I took the aztec red interior and made it graphite to match the wheels 

The engine bay will be going through the same when 
I get my body work done


----------



## nitestridar (Jun 29, 2002)

look how low this 1.5 " drop sits


----------



## nitestridar (Jun 29, 2002)




----------



## sethwas (Apr 30, 2002)

Nice,
I still say you should 'graphite' your front 'grille' or whatever they call the plastic between the headlights.

Seth

P.S. What camera did you use in the end?


----------



## andre (Apr 30, 2002)

Graphite!! Graphite!! Graphite!! Pics just DONT do that car justice...trust me.


----------



## myoung (Apr 15, 2002)

Looking Good! Get rid front plate if possible..


----------



## andre (Apr 30, 2002)

I wish we could do that man....but its ill eagle. 

Bobby, team serious meet this week should be at Pep's place again.
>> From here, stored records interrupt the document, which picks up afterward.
(* ===== verification/Uploads.v ===== *)
(** * What the outbox carries

    The batches [persist_ingress] queues, and what they show: every upload is
    the snapshot of a task's row as it is in the store when the transaction ends,
    each task is in a batch at most once, and no task that a record names is left
    out.  Used by [EndToEnd], which follows a batch to the server. *)
From Stdlib Require Import ZArith Lia Strings.Byte Strings.String.
From S2P Require Import Tcp H2 WebSocket Discovery.
From S2P Require Import Prelude RustStr Digest Types Validation Codec Json Http1 Sse Responses Table Sql Model Mapping.
From S2P Require Import Blob Store StoreSteps Ip Attribution Config Lane LaneFlow LaneStore.
Local Open Scope string_scope.
Local Open Scope list_scope.
Local Open Scope Z_scope.

(** ** The records of a batch *)
(** The task a record puts into its batch. *)
Definition record_ref `{TimeApi} (record : SummaryRecord) : option string :=
  match record with
  | SummaryRecord_Session s => Some (task_ref (sns_task s))
  | SummaryRecord_Task s => Some (task_ref (tsm_task s))
  | SummaryRecord_TaskTransition t => Some (task_ref (trn_task t))
  | SummaryRecord_Attempt a => Some (task_ref (ats_task a))
  | SummaryRecord_CaptureGap g => task_ref <$> cgs_task g
  | SummaryRecord_Heartbeat _ | SummaryRecord_HttpExchange _ | SummaryRecord_Process _ => None
  end.

Section uploads.
Context `{UuidApi} `{DigestApi} `{CborApi} `{ZstdApi} `{TimeApi}.
#[local] Abbreviation StoreTx := (Transaction Row StoreError).

Lemma split_loop_concat chunks current records :
  concat (split_loop chunks current records) = concat chunks ++ current ++ records.
Proof.
  revert chunks current. induction records as [|r records IH]; intros chunks current; cbn [split_loop].
  - rewrite app_nil_r. destruct current; [by rewrite app_nil_r|].
    rewrite concat_app. cbn [concat]. by rewrite app_nil_r.
  - destruct (Nat.leb 128 _); rewrite IH; [rewrite concat_app; cbn [concat]|];
      rewrite ?app_nil_r, <- ?app_assoc; done.
Qed.
(** Splitting loses no record. *)
Lemma split_records_concat records : concat (split_records records) = records.
Proof. apply split_loop_concat. Qed.

Lemma gather_refs client ids i records g db g' db' :
  gather client ids i records g db = Ok (g', db') ->
  ga_task_refs g' = ga_task_refs g ++ omap record_ref records.
Proof.
  revert i g db. induction records as [|r records IH]; intros i g db; cbn [gather].
  { intros [-> _]%tx_ret_Ok. cbn. by rewrite app_nil_r. }
  intros (g1 & db1 & E1 & E)%tx_bind_Ok. apply IH in E. rewrite E. clear E IH.
  assert (ga_task_refs g1 = ga_task_refs g ++ option_list (record_ref r)) as ->.
  { destruct r as [s|s|t|a|x|gap|p|h]; cbn [record_ref option_list] in *;
      [| | |apply tx_bind_Ok in E1 as (rec & ? & _ & E1)|..];
      apply tx_ret_Ok in E1 as [-> _]; cbn; rewrite ?app_nil_r; try done.
    destruct (cgs_task gap); cbn; by rewrite ?app_nil_r. }
  rewrite <- app_assoc. f_equal. cbn. by destruct (record_ref r).
Qed.

Definition beats (record : SummaryRecord) : bool :=
  match record with SummaryRecord_Heartbeat _ => true | _ => false end.
Lemma gather_beats client ids i records g db g' db' :
  gather client ids i records g db = Ok (g', db') -> existsb beats records = false ->
  ga_heartbeats g' = ga_heartbeats g.
Proof.
  revert i g db. induction records as [|r records IH]; intros i g db; cbn [gather existsb].
  { by intros [-> _]%tx_ret_Ok. }
  intros (g1 & db1 & E1 & E)%tx_bind_Ok [Hr Hrs]%orb_false_iff. rewrite (IH _ _ _ E Hrs).
  destruct r as [s|s|t|a|x|gap|p|h]; [| | |apply tx_bind_Ok in E1 as (rec & ? & _ & E1)|..];
    try discriminate Hr; apply tx_ret_Ok in E1 as [-> _]; try done. by destruct (cgs_task gap).
Qed.

(** ** The uploads of a batch *)
Definition upload_ref (u : TaskUpload) : string := ts_task_ref (tu_snapshot u).
(** An upload shows the row of its task. *)
Definition shows (db : Database Row) (u : TaskUpload) : Prop :=
  exists id row, task_at (upload_ref u) db = Some row
    /\ tu_snapshot u = snapshot_of id (upload_ref u) row.
Lemma shows_task_at db db' u :
  (forall tref, task_at tref db' = task_at tref db) -> shows db u -> shows db' u.
Proof. intros Ht (id & row & Hr & Hs). exists id, row. by rewrite Ht. Qed.

Lemma build_uploads_show ids i tasks refs db us db' :
  build_uploads ids i tasks refs db = Ok (us, db') ->
  Forall (shows db) us
  /\ map upload_ref us = List.filter (fun tref => is_some (task_at tref db)) refs.
Proof.
  revert i us db'. induction refs as [|tref refs IH]; intros i us db'; cbn [build_uploads].
  { intros [-> _]%tx_ret_Ok. by split; [constructor|]. }
  intros (snapshot & db1 & E1 & E)%tx_bind_Ok. unfold load_snapshot_tx in E1.
  apply tx_bind_Ok in E1 as (row & ? & [-> ->]%(@Sql.fetch_optional_Ok Tab StoreError Row active_tasks) & [-> ->]%tx_ret_Ok).
  apply tx_bind_Ok in E as (us' & db2 & E2 & [-> _]%tx_ret_Ok). apply IH in E2 as [Hs Hm].
  cbn [Row] in *. rewrite find_task. fold (task_at tref db). cbn [List.filter].
  destruct (task_at tref db) as [row|] eqn:Er; cbn; [|done]. split.
  - constructor; [|done]. exists (ids i), row. done.
  - by rewrite <- Hm.
Qed.
Lemma build_wire_batch_show client sp b records db w db' :
  build_wire_batch_tx client sp b records db = Ok (w, db') ->
  Forall (shows db) (ib_tasks w) /\ NoDup (map upload_ref (ib_tasks w))
  /\ (forall r tref, r ∈ records -> record_ref r = Some tref -> is_some (task_at tref db) = true ->
       tref ∈ map upload_ref (ib_tasks w))
  /\ (existsb beats records = false -> ib_heartbeats w = []).
Proof.
  intros E. unfold build_wire_batch_tx in E.
  apply tx_bind_Ok in E as (g & ? & E1 & E).
  assert (db = x) as <- by exact (gather_rel eq _ _ _ _ _ _ _ _ E1).
  pose proof (gather_beats _ _ _ _ _ _ _ _ E1) as Hb.
  apply gather_refs in E1. cbn [ga_task_refs app] in E1.
  apply tx_bind_Ok in E as (us & ? & [Hs Hm]%build_uploads_show & [-> _]%tx_ret_Ok). cbn [ib_tasks ib_heartbeats].
  split; [done|]. rewrite Hm, E1. unfold btree_set. split.
  - apply NoDup_ListNoDup, List.NoDup_filter, NoDup_ListNoDup. rewrite order_by_perm. apply NoDup_remove_dups.
  - split; [|exact Hb]. intros r tref Hr Href Ht. apply list_elem_of_In, filter_In. split; [|done].
    apply list_elem_of_In. rewrite order_by_perm. apply elem_of_remove_dups, list_elem_of_omap. by exists r.
Qed.

(** ** The rows of the outbox *)
(** A row that carries a batch of snapshots. *)
Record carries (client_id : string) (db : Database Row) (r : OutboxRow) (b : IngestBatch) : Prop := mk_carries {
  ca_queued : queued client_id r b;
  ca_shows : Forall (shows db) (ib_tasks b);
  ca_once : NoDup (map upload_ref (ib_tasks b)) }.
(** What queueing [records] adds: [rows], with the batches [ws] they carry. *)
Record carried (client_id : string) (records : list SummaryRecord) (db db' : Database Row)
    (rows : list OutboxRow) (ws : list IngestBatch) : Prop := mk_carried {
  cd_outbox : db' outbox = db outbox ++ rows;
  cd_rows : Forall2 (carries client_id db) rows ws;
  cd_tasks : forall r tref, r ∈ records -> record_ref r = Some tref -> is_some (task_at tref db) = true ->
    exists w, w ∈ ws /\ tref ∈ map upload_ref (ib_tasks w);
  cd_beats : existsb beats records = false -> Forall (fun w => ib_heartbeats w = []) ws }.

Lemma task_at_set_outbox tref rows (db : Database Row) :
  task_at tref (set_table (Row := Row) outbox rows db) = task_at tref db.
Proof. unfold task_at. by tab_simpl. Qed.
Lemma enqueue_batches_carry client sp p b batches db n db' :
  enqueue_batches client sp p b batches db = Ok (n, db') ->
  exists rows ws, carried (ci_client_id client) (concat batches) db db' rows ws
    /\ (length rows <= length batches)%nat.
Proof.
  revert b db n. induction batches as [|rec batches IH]; intros b db n; cbn [enqueue_batches].
  { intros [_ ->]%tx_ret_Ok. exists [], []. split; [|done]. split; cbn; [by rewrite app_nil_r | done | set_solver | done]. }
  intros (w & ? & Ew & E)%tx_bind_Ok.
  pose proof (build_wire_batch_client _ _ _ _ _ _ _ Ew) as (-> & Hc & _).
  pose proof (build_wire_batch_show _ _ _ _ _ _ _ Ew) as (Hs & Hnd & Hin & Hbt).
  cbn [concat length]. destruct (_ && _) eqn:Hempty.
  - apply andb_true_iff in Hempty as [Ht _]. apply bool_decide_eq_true in Ht.
    destruct (IH _ _ _ E) as (rows & ws & [Ho Hr Hts Hb] & Hl). exists rows, ws. split; [|lia].
    split; [done | done | |].
    + intros r tref [Hrec|?]%elem_of_app Href Hat; [|by eapply Hts].
      pose proof (Hin _ _ Hrec Href Hat) as Hx. rewrite Ht in Hx. set_solver.
    + rewrite existsb_app. by intros [_ ?]%orb_false_iff; apply Hb.
  - apply tx_bind_Ok in E as (e & ? & [He%map_err_Ok ->]%tx_lift_Ok & E).
    apply tx_bind_Ok in E as ([] & ? & (-> & _)%ensure_capacity_Ok & E).
    apply tx_bind_Ok in E as ([] & db1 & [_ ->]%(insert_Ok (Row := Row) (Er := StoreError) outbox) & E).
    apply tx_bind_Ok in E as (m & ? & E & [_ ->]%tx_ret_Ok).
    destruct (IH _ _ _ E) as (rows & ws & [Ho Hr Hts Hb] & Hl). eexists (_ :: rows), (w :: ws).
    split; [|cbn; lia]. split.
    + rewrite Ho. tab_simpl. rewrite <- app_assoc. reflexivity.
    + constructor.
      * split; [|done|done]. exists e. split; [done|]. split; [by rewrite Hc|]. split; [|done].
        intros [E1 E2]. by rewrite E1, E2, !bool_decide_eq_true_2 in Hempty.
      * eapply Forall2_impl; [exact Hr|]. intros r w' [Hq Hsh Hn]. split; [done| |done].
        eapply Forall_impl; [exact Hsh|]. intros u. apply shows_task_at. intros k. by rewrite task_at_set_outbox.
    + intros r tref [Hrec|?]%elem_of_app Href Hat.
      * exists w. split; [set_solver | by eapply Hin].
      * destruct (Hts r tref) as (w' & ? & ?); [done..|by rewrite task_at_set_outbox|]. exists w'. split; [set_solver|done].
    + rewrite existsb_app. intros [? ?]%orb_false_iff. constructor; [by apply Hbt | by apply Hb].
Qed.

(** ** Persisting *)
Lemma normalize_ref r : record_ref (normalize_record r) = record_ref r.
Proof. by destruct r. Qed.
Lemma normalize_beats r : beats (normalize_record r) = beats r.
Proof. by destruct r. Qed.
(** A transition is always accepted; what is accepted was given. *)
Lemma apply_records_accepts records db acc dup db' :
  apply_records records db = Ok ((acc, dup), db') ->
  sublist acc records /\ forall t, SummaryRecord_TaskTransition t ∈ records -> SummaryRecord_TaskTransition t ∈ acc.
Proof.
  revert db acc dup db'. induction records as [|r records IH]; intros db acc dup db'; cbn [apply_records].
  { intros [[= -> _] _]%tx_ret_Ok. split; [done | set_solver]. }
  intros (b & db1 & E1 & E)%tx_bind_Ok.
  apply tx_bind_Ok in E as ([acc' dup'] & db2 & [Hs Ht]%IH & [E _]%tx_ret_Ok). cbn [fst snd] in E.
  assert (forall t, r = SummaryRecord_TaskTransition t -> b = true) as Hb.
  { intros t ->. cbn [apply_record_tx] in E1. by apply tx_bind_Ok in E1 as (? & ? & _ & [-> _]%tx_ret_Ok). }
  destruct b; injection E as -> _; split; try by constructor.
  - intros t [->|?]%elem_of_cons; set_solver.
  - intros t [<-|?]%elem_of_cons; [by specialize (Hb t eq_refl) | by apply Ht].
Qed.
Lemma split_loop_one records current :
  (length current + length records < 128)%nat -> (length (split_loop [] current records) <= 1)%nat.
Proof.
  revert current. induction records as [|r records IH]; intros current Hl; cbn [split_loop length] in *.
  - destruct current; cbn; lia.
  - rewrite (proj2 (Nat.leb_gt _ _)) by (rewrite length_app; cbn; lia).
    apply IH. rewrite length_app. cbn. lia.
Qed.
(** What a persisted batch leaves in the outbox. *)
Lemma persist_carries sp records contents s o s' :
  persist_ingress sp records contents s = (Ok o, s') ->
  exists rows ws,
    cs_db s' outbox = cs_db s outbox ++ rows
    /\ Forall2 (carries (ci_client_id (cs_client s)) (cs_db s')) rows ws
    /\ (forall t, SummaryRecord_TaskTransition t ∈ records ->
         is_some (task_at (task_ref (trn_task t)) (cs_db s')) = true ->
         exists w, w ∈ ws /\ task_ref (trn_task t) ∈ map upload_ref (ib_tasks w))
    /\ (existsb beats records = false -> Forall (fun w => ib_heartbeats w = []) ws)
    /\ ((length records < 128)%nat -> (length rows <= 1)%nat).
Proof.
  unfold persist_ingress. destruct (apply_records _ (cs_db s)) as [[[acc dup] db1]|e] eqn:E1; [|done].
  destruct (store_contents _ _ _ db1) as [fs' [db2|e]] eqn:E2; [|done].
  destruct (enqueue_records_tx _ _ _ db2) as [[n db3]|e] eqn:E3; [|done]. intros [= _ <-].
  cbn [cs_db set_fs set_db].
  assert (db2 outbox = cs_db s outbox) as <-.
  { etrans; [|apply (apply_records_rel (frame [active_tasks; attempts; capture_gaps; processes])
               _ (fun r => part_frame (cs_client s) _ _ (part_apply _ r)) _ _ _ E1); set_solver].
    eapply (store_contents_rel (frame [raw_objects])); [|exact E2|set_solver].
    intros b Hb. exact (part_frame (cs_client s) _ _ (part_object (cs_client s) b Hb)). }
  assert (forall tref, task_at tref db3 = task_at tref db2) as Hat by (intros; by eapply enqueue_task_at).
  apply apply_records_accepts in E1 as [Hsub Htr]. unfold enqueue_records_tx in E3.
  assert (exists rows ws, carried (ci_client_id (cs_client s)) acc db2 db3 rows ws
    /\ (length rows <= length (split_records acc))%nat) as (rows & ws & [Ho Hr Ht Hb] & Hl).
  { destruct acc as [|r acc].
    - apply tx_ret_Ok in E3 as [_ ->]. exists [], []. split; [|done].
      split; [by rewrite app_nil_r | done | set_solver | done].
    - apply enqueue_batches_carry in E3. by rewrite split_records_concat in E3. }
  exists rows, ws. split; [exact Ho|]. split; [|split; [|split]].
  - eapply Forall2_impl; [exact Hr|]. intros r w [Hq Hs Hn]. split; [done| |done].
    eapply Forall_impl; [exact Hs|]. intros u. by apply shows_task_at.
  - intros t Hin Hsome. rewrite Hat in Hsome.
    apply (Ht (normalize_record (SummaryRecord_TaskTransition t))); [|done|done]. apply Htr.
    apply list_elem_of_fmap. by exists (SummaryRecord_TaskTransition t).
  - intros Hnb. apply Hb. apply not_true_iff_false. intros (r & Hin & Hbt)%existsb_exists.
    rewrite <- list_elem_of_In in Hin. apply (elem_of_sublist _ _ _ Hin) in Hsub as Hin'.
    apply list_elem_of_fmap in Hin' as (r' & -> & Hr'). rewrite normalize_beats in Hbt.
    rewrite (proj2 (existsb_exists _ _)) in Hnb; [done|]. exists r'. by rewrite <- list_elem_of_In.
  - intros Hlen. apply sublist_length in Hsub. rewrite length_map in Hsub.
    assert (length acc < 128)%nat as Hx by (clear -Hlen Hsub; lia).
    etrans; [exact Hl|]. by apply split_loop_one.
Qed.
End uploads.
By the way Bobby, you should throw on the Halos and let me make your stock headlights stealth....come over to the dark side.


----------



## nitestridar (Jun 29, 2002)

myoung said:


> *Looking Good! Get rid front plate if possible.. *




I wish I could 






sethwas said:


> *Nice,
> 
> P.S. What camera did you use in the end? *





Koadk cx 4230


----------



## sentrapower93 (May 11, 2002)

Looks good bro, even though i never cared for the b14 body style. I always felt the 99 se-l was best looking b14 imo, love your car sweet ride man...


----------



## whiteb14 (Jul 7, 2002)

bad ass... a white SEL, what i wish my b14 was very nice selrider... the interior looks hot.


----------



## wickedsr20 (Aug 8, 2002)

Car is looking good. I like the interior color and those wheels do bring out the car well.


----------



## 99.se.ltd (Jun 21, 2002)

i kinda like it too. how close is it too the color of the wheels?
wanna share with me which primer/color/clear combination you used? and brands?

oh, and did you sand before primering?


----------



## nitestridar (Jun 29, 2002)

I stripped the whole se-l wheel down to bare metal..

then sanded with a dry 180 then 320

i hit it up with black dupi-color primer then graphite then clear coat all made by dupi-color for wheels 

The color is far from looking like the se wheels


----------



## 99.se.ltd (Jun 21, 2002)

lmao.
my bad man.....i meant about the interior..


----------



## nitestridar (Jun 29, 2002)

lol

same setup same wheel paint so its a match


----------